ACTIVITY. Quote the material below exactly as written, from the first line to the line that holds "(** What stat says of a path. *)", endpoints included.

DATA FOR THIS TASK.
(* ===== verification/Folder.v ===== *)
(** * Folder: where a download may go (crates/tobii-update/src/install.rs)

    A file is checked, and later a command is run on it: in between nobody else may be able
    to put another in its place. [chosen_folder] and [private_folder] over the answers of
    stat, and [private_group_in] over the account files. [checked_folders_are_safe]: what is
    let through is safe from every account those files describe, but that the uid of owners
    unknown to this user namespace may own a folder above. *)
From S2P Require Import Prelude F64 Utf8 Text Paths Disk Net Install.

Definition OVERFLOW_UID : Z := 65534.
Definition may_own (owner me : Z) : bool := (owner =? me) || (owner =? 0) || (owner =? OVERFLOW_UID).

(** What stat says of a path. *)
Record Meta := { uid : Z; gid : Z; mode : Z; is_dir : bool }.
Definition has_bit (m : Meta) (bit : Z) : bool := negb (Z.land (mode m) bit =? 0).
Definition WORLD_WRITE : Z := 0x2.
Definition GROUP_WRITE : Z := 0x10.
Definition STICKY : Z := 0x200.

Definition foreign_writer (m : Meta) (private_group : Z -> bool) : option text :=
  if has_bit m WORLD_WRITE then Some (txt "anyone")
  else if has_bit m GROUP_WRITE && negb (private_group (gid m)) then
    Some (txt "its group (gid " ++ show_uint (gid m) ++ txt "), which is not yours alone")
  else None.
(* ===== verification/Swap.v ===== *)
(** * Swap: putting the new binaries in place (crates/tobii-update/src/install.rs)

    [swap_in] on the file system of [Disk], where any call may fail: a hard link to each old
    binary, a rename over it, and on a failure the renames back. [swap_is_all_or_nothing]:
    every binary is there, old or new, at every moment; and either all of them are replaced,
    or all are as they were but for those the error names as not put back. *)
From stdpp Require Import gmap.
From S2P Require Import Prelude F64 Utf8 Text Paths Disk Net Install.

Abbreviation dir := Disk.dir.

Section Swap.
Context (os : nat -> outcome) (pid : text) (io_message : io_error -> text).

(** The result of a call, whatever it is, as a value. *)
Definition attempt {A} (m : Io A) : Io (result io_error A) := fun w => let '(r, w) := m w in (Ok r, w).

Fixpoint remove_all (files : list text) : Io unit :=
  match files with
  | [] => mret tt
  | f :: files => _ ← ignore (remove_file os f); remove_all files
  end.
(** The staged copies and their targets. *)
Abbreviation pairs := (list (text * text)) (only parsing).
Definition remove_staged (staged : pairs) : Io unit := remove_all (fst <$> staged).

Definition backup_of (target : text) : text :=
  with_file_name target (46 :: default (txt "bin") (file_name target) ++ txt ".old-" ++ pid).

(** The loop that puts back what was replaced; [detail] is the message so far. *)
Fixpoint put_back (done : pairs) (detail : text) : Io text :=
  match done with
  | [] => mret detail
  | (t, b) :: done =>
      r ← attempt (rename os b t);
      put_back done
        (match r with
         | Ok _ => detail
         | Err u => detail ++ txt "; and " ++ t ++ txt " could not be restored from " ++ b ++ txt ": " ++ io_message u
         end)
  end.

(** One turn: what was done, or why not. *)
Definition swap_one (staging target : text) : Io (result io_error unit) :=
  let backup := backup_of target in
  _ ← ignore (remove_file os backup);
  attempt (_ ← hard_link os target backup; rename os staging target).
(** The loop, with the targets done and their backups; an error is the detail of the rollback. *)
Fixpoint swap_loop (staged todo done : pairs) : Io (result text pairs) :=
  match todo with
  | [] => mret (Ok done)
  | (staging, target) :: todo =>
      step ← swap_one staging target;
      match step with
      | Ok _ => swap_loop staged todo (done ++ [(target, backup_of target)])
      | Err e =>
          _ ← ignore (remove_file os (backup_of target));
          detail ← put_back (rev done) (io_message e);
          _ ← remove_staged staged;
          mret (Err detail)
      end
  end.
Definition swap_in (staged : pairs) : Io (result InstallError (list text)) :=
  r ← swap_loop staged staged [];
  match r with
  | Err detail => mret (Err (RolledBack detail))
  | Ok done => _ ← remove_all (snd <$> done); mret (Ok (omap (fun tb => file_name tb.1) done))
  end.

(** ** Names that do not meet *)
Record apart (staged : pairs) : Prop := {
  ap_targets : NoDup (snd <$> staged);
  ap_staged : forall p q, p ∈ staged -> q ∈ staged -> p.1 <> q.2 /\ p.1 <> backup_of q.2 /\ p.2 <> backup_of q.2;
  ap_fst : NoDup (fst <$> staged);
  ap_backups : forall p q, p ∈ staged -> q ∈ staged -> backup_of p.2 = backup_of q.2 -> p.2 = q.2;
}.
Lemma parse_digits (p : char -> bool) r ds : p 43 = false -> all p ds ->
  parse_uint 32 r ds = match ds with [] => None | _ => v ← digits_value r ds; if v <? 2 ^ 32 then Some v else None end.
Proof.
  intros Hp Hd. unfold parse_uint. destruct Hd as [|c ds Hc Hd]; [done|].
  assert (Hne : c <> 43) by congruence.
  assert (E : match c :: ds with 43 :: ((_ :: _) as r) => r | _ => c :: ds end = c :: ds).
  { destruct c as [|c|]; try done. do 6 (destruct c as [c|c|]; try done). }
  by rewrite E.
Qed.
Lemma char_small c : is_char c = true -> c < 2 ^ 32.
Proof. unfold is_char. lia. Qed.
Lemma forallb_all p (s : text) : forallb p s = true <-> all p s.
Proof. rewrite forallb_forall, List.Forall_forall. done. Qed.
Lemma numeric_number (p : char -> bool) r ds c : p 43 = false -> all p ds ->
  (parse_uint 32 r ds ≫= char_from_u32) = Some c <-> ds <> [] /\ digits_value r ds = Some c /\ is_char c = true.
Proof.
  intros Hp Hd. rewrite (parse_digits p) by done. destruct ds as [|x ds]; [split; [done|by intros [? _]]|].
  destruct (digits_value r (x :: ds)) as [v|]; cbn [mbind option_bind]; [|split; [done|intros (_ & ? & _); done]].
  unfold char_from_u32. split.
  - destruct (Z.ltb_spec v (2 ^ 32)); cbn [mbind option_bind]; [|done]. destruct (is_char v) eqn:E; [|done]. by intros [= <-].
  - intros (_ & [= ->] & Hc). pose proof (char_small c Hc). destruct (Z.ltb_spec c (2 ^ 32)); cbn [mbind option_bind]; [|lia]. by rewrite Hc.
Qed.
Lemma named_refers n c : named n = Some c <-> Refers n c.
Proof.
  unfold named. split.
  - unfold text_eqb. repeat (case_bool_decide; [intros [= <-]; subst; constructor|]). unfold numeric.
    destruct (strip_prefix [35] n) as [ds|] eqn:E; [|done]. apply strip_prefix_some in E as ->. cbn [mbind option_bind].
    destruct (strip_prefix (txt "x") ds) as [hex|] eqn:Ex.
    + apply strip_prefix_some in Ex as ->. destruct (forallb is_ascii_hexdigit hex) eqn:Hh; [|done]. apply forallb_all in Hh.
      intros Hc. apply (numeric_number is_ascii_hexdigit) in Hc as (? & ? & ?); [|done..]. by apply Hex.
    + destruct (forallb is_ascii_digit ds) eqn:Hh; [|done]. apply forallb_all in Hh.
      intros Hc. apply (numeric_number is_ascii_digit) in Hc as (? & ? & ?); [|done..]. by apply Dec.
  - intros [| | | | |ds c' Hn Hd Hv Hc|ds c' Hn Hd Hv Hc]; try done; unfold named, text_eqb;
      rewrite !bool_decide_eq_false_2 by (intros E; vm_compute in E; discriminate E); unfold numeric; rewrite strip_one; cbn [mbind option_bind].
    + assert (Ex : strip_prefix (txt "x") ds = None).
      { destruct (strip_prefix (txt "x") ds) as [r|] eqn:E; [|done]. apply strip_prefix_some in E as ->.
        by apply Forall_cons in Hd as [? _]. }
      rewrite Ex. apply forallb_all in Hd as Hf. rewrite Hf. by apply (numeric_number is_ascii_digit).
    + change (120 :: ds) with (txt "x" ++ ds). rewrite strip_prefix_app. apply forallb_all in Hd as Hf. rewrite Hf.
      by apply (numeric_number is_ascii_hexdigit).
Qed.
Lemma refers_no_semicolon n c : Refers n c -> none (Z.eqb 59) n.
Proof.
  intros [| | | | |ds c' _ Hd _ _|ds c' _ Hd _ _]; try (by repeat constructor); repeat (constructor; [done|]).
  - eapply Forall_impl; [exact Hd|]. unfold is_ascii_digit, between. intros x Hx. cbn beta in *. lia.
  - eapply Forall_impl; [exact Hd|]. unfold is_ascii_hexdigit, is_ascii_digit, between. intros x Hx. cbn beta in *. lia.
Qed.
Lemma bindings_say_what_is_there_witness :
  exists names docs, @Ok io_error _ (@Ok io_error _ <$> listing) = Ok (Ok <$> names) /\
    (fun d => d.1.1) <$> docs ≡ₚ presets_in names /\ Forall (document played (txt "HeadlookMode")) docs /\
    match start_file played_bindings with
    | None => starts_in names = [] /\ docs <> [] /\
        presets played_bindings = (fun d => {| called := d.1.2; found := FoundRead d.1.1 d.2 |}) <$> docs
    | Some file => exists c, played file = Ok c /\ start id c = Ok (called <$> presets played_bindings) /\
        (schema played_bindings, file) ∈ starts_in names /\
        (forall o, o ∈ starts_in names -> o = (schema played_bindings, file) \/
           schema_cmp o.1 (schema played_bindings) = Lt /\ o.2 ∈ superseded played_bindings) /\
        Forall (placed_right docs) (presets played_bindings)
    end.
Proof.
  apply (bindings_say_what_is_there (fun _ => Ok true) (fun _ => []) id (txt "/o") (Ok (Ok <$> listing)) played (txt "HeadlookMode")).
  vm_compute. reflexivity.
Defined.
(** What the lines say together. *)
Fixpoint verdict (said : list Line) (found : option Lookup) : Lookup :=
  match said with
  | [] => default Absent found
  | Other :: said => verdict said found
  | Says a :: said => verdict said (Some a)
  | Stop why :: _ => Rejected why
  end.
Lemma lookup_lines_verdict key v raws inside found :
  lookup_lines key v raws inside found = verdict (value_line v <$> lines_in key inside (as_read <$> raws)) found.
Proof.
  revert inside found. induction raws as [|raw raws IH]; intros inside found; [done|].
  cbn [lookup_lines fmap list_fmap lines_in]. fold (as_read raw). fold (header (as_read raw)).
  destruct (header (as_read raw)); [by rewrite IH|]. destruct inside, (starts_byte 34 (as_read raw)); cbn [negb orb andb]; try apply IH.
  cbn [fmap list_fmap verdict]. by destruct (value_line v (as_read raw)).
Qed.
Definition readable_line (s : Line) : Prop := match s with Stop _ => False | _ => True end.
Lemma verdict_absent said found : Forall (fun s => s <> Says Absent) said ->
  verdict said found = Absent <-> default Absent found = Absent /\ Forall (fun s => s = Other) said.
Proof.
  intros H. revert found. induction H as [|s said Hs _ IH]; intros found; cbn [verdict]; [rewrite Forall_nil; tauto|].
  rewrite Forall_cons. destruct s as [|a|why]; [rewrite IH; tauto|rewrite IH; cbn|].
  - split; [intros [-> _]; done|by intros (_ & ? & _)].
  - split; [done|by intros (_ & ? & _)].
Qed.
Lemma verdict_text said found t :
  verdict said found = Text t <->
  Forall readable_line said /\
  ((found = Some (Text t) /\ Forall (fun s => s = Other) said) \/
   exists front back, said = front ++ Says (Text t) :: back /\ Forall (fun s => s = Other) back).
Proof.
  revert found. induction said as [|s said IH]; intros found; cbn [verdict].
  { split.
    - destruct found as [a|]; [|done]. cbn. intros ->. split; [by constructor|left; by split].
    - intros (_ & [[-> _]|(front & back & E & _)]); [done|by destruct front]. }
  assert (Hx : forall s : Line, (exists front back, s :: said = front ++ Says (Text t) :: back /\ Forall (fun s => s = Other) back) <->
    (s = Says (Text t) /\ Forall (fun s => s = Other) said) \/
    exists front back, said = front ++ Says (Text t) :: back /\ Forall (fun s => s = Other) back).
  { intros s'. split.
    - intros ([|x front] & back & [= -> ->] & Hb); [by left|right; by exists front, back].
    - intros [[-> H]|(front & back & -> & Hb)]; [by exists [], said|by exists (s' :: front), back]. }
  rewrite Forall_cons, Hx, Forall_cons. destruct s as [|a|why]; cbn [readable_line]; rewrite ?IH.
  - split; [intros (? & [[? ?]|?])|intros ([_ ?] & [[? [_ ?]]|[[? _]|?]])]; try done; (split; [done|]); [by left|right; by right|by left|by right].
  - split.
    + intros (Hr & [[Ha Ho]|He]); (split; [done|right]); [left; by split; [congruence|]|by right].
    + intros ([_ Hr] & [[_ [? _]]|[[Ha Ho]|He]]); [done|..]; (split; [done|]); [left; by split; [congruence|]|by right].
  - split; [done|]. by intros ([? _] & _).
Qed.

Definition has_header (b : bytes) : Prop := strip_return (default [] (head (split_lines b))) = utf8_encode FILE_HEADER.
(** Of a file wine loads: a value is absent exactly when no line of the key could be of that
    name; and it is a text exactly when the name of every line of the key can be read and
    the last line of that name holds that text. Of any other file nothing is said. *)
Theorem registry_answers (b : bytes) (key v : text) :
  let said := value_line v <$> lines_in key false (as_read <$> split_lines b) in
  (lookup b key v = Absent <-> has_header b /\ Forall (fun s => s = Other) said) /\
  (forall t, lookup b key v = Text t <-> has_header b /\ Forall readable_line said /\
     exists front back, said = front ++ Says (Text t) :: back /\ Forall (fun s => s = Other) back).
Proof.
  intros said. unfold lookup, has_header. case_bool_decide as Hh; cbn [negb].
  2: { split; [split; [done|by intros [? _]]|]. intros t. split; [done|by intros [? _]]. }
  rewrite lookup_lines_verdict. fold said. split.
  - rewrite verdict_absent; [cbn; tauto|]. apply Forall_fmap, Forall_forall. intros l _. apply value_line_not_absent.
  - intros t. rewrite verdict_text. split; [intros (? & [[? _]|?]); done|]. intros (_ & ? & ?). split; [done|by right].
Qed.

EXERCISE SOLUTION.
(* ===== verification/Folder.v ===== *)
(** * Folder: where a download may go (crates/tobii-update/src/install.rs)

    A file is checked, and later a command is run on it: in between nobody else may be able
    to put another in its place. [chosen_folder] and [private_folder] over the answers of
    stat, and [private_group_in] over the account files. [checked_folders_are_safe]: what is
    let through is safe from every account those files describe, but that the uid of owners
    unknown to this user namespace may own a folder above. *)
From S2P Require Import Prelude F64 Utf8 Text Paths Disk Net Install.

Definition OVERFLOW_UID : Z := 65534.
Definition may_own (owner me : Z) : bool := (owner =? me) || (owner =? 0) || (owner =? OVERFLOW_UID).

(** What stat says of a path. *)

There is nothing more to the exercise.